ENTRIES SHOWN Start Marker
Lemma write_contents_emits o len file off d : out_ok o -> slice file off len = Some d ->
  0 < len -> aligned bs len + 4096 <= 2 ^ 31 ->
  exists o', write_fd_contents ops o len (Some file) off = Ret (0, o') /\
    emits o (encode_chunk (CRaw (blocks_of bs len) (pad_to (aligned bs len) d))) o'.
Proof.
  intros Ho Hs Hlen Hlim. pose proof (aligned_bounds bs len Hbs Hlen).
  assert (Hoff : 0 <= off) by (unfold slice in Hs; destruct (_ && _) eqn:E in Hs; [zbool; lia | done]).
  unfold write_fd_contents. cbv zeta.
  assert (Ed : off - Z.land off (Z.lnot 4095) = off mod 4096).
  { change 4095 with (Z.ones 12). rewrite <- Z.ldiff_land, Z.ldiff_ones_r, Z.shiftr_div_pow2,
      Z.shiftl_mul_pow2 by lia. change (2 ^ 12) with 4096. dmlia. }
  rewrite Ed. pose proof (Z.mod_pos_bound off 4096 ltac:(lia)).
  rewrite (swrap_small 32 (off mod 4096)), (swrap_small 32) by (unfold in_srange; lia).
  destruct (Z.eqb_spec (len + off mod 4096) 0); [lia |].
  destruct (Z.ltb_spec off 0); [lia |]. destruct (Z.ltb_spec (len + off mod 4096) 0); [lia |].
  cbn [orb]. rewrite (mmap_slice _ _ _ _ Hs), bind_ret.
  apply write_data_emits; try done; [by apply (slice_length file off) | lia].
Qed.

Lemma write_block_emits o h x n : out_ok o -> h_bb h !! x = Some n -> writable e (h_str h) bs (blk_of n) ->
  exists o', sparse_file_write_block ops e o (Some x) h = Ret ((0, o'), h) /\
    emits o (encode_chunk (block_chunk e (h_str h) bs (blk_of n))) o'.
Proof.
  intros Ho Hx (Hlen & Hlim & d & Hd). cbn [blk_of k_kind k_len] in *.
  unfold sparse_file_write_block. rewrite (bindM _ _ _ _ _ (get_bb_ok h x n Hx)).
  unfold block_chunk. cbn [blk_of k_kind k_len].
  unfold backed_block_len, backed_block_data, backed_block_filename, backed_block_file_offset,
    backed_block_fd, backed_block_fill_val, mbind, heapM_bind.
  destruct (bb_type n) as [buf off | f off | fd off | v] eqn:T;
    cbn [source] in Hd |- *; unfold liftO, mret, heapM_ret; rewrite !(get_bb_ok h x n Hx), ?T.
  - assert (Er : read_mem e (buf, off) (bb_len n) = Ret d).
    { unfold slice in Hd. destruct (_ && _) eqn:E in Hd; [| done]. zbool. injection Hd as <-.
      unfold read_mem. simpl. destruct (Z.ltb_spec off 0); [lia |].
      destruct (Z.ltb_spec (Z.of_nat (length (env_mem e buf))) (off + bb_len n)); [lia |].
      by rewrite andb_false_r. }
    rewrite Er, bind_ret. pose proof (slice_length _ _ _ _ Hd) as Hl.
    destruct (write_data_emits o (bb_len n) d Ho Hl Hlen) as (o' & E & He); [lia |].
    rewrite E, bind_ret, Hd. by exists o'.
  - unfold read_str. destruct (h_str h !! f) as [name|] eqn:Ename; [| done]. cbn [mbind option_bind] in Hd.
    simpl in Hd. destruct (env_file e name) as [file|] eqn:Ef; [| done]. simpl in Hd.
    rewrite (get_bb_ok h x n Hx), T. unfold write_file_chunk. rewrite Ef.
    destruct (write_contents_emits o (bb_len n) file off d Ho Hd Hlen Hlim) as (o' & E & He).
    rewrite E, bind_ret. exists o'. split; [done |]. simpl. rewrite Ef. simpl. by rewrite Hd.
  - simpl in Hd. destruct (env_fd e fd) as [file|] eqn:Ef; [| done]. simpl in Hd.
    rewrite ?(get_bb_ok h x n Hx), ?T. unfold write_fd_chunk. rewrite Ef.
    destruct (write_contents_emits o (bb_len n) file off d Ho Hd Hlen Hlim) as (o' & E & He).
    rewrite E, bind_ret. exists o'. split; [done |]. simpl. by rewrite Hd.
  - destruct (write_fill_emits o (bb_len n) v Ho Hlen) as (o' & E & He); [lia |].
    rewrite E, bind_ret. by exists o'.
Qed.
ENTRIES SHOWN End Marker
ENTRIES SHOWN Start Marker
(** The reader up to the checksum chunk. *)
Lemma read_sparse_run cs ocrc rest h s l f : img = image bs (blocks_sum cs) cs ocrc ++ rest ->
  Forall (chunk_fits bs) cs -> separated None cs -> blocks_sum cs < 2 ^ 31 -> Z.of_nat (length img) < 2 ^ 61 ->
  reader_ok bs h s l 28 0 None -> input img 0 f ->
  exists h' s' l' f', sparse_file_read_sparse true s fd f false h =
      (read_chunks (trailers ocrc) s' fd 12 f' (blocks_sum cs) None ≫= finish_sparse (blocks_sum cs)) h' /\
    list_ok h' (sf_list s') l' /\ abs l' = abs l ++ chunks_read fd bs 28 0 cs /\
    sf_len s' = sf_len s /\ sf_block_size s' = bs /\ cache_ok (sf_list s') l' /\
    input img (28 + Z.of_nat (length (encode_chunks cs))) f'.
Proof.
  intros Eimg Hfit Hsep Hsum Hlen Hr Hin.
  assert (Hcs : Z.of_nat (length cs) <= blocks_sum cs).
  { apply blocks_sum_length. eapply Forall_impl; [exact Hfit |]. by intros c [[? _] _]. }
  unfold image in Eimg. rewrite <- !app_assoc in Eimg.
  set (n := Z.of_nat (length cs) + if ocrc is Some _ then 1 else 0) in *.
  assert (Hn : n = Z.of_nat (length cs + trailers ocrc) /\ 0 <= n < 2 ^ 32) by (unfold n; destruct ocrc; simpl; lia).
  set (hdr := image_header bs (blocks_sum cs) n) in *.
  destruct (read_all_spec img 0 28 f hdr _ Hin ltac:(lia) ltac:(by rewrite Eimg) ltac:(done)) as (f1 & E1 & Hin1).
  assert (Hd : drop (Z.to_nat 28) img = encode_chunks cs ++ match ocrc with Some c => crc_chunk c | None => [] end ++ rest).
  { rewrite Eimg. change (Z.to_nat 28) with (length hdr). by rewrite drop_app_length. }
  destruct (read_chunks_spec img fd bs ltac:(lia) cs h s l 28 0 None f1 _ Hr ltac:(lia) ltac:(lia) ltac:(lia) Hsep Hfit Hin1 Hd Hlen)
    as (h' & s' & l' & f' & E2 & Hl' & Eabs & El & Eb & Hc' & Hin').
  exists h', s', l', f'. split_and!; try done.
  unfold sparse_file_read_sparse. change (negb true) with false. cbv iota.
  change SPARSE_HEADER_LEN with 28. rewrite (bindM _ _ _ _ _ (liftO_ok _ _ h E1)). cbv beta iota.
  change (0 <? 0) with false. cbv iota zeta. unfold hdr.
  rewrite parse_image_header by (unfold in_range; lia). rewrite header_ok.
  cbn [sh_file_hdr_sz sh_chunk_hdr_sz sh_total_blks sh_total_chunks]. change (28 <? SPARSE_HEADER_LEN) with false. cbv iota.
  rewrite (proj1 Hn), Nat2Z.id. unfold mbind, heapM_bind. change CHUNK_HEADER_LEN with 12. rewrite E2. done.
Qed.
ENTRIES SHOWN End Marker
> **WHAT THE EXERCISE ASKS**: Among the records above, repeat exactly the line with "0 < len -> aligned", the line with "cbn [source] in", and every line in between, and only those.

> **EXPECTED ANSWER**:
  0 < len -> aligned bs len + 4096 <= 2 ^ 31 ->
  exists o', write_fd_contents ops o len (Some file) off = Ret (0, o') /\
    emits o (encode_chunk (CRaw (blocks_of bs len) (pad_to (aligned bs len) d))) o'.
Proof.
  intros Ho Hs Hlen Hlim. pose proof (aligned_bounds bs len Hbs Hlen).
  assert (Hoff : 0 <= off) by (unfold slice in Hs; destruct (_ && _) eqn:E in Hs; [zbool; lia | done]).
  unfold write_fd_contents. cbv zeta.
  assert (Ed : off - Z.land off (Z.lnot 4095) = off mod 4096).
  { change 4095 with (Z.ones 12). rewrite <- Z.ldiff_land, Z.ldiff_ones_r, Z.shiftr_div_pow2,
      Z.shiftl_mul_pow2 by lia. change (2 ^ 12) with 4096. dmlia. }
  rewrite Ed. pose proof (Z.mod_pos_bound off 4096 ltac:(lia)).
  rewrite (swrap_small 32 (off mod 4096)), (swrap_small 32) by (unfold in_srange; lia).
  destruct (Z.eqb_spec (len + off mod 4096) 0); [lia |].
  destruct (Z.ltb_spec off 0); [lia |]. destruct (Z.ltb_spec (len + off mod 4096) 0); [lia |].
  cbn [orb]. rewrite (mmap_slice _ _ _ _ Hs), bind_ret.
  apply write_data_emits; try done; [by apply (slice_length file off) | lia].
Qed.

Lemma write_block_emits o h x n : out_ok o -> h_bb h !! x = Some n -> writable e (h_str h) bs (blk_of n) ->
  exists o', sparse_file_write_block ops e o (Some x) h = Ret ((0, o'), h) /\
    emits o (encode_chunk (block_chunk e (h_str h) bs (blk_of n))) o'.
Proof.
  intros Ho Hx (Hlen & Hlim & d & Hd). cbn [blk_of k_kind k_len] in *.
  unfold sparse_file_write_block. rewrite (bindM _ _ _ _ _ (get_bb_ok h x n Hx)).
  unfold block_chunk. cbn [blk_of k_kind k_len].
  unfold backed_block_len, backed_block_data, backed_block_filename, backed_block_file_offset,
    backed_block_fd, backed_block_fill_val, mbind, heapM_bind.
  destruct (bb_type n) as [buf off | f off | fd off | v] eqn:T;
    cbn [source] in Hd |- *; unfold liftO, mret, heapM_ret; rewrite !(get_bb_ok h x n Hx), ?T.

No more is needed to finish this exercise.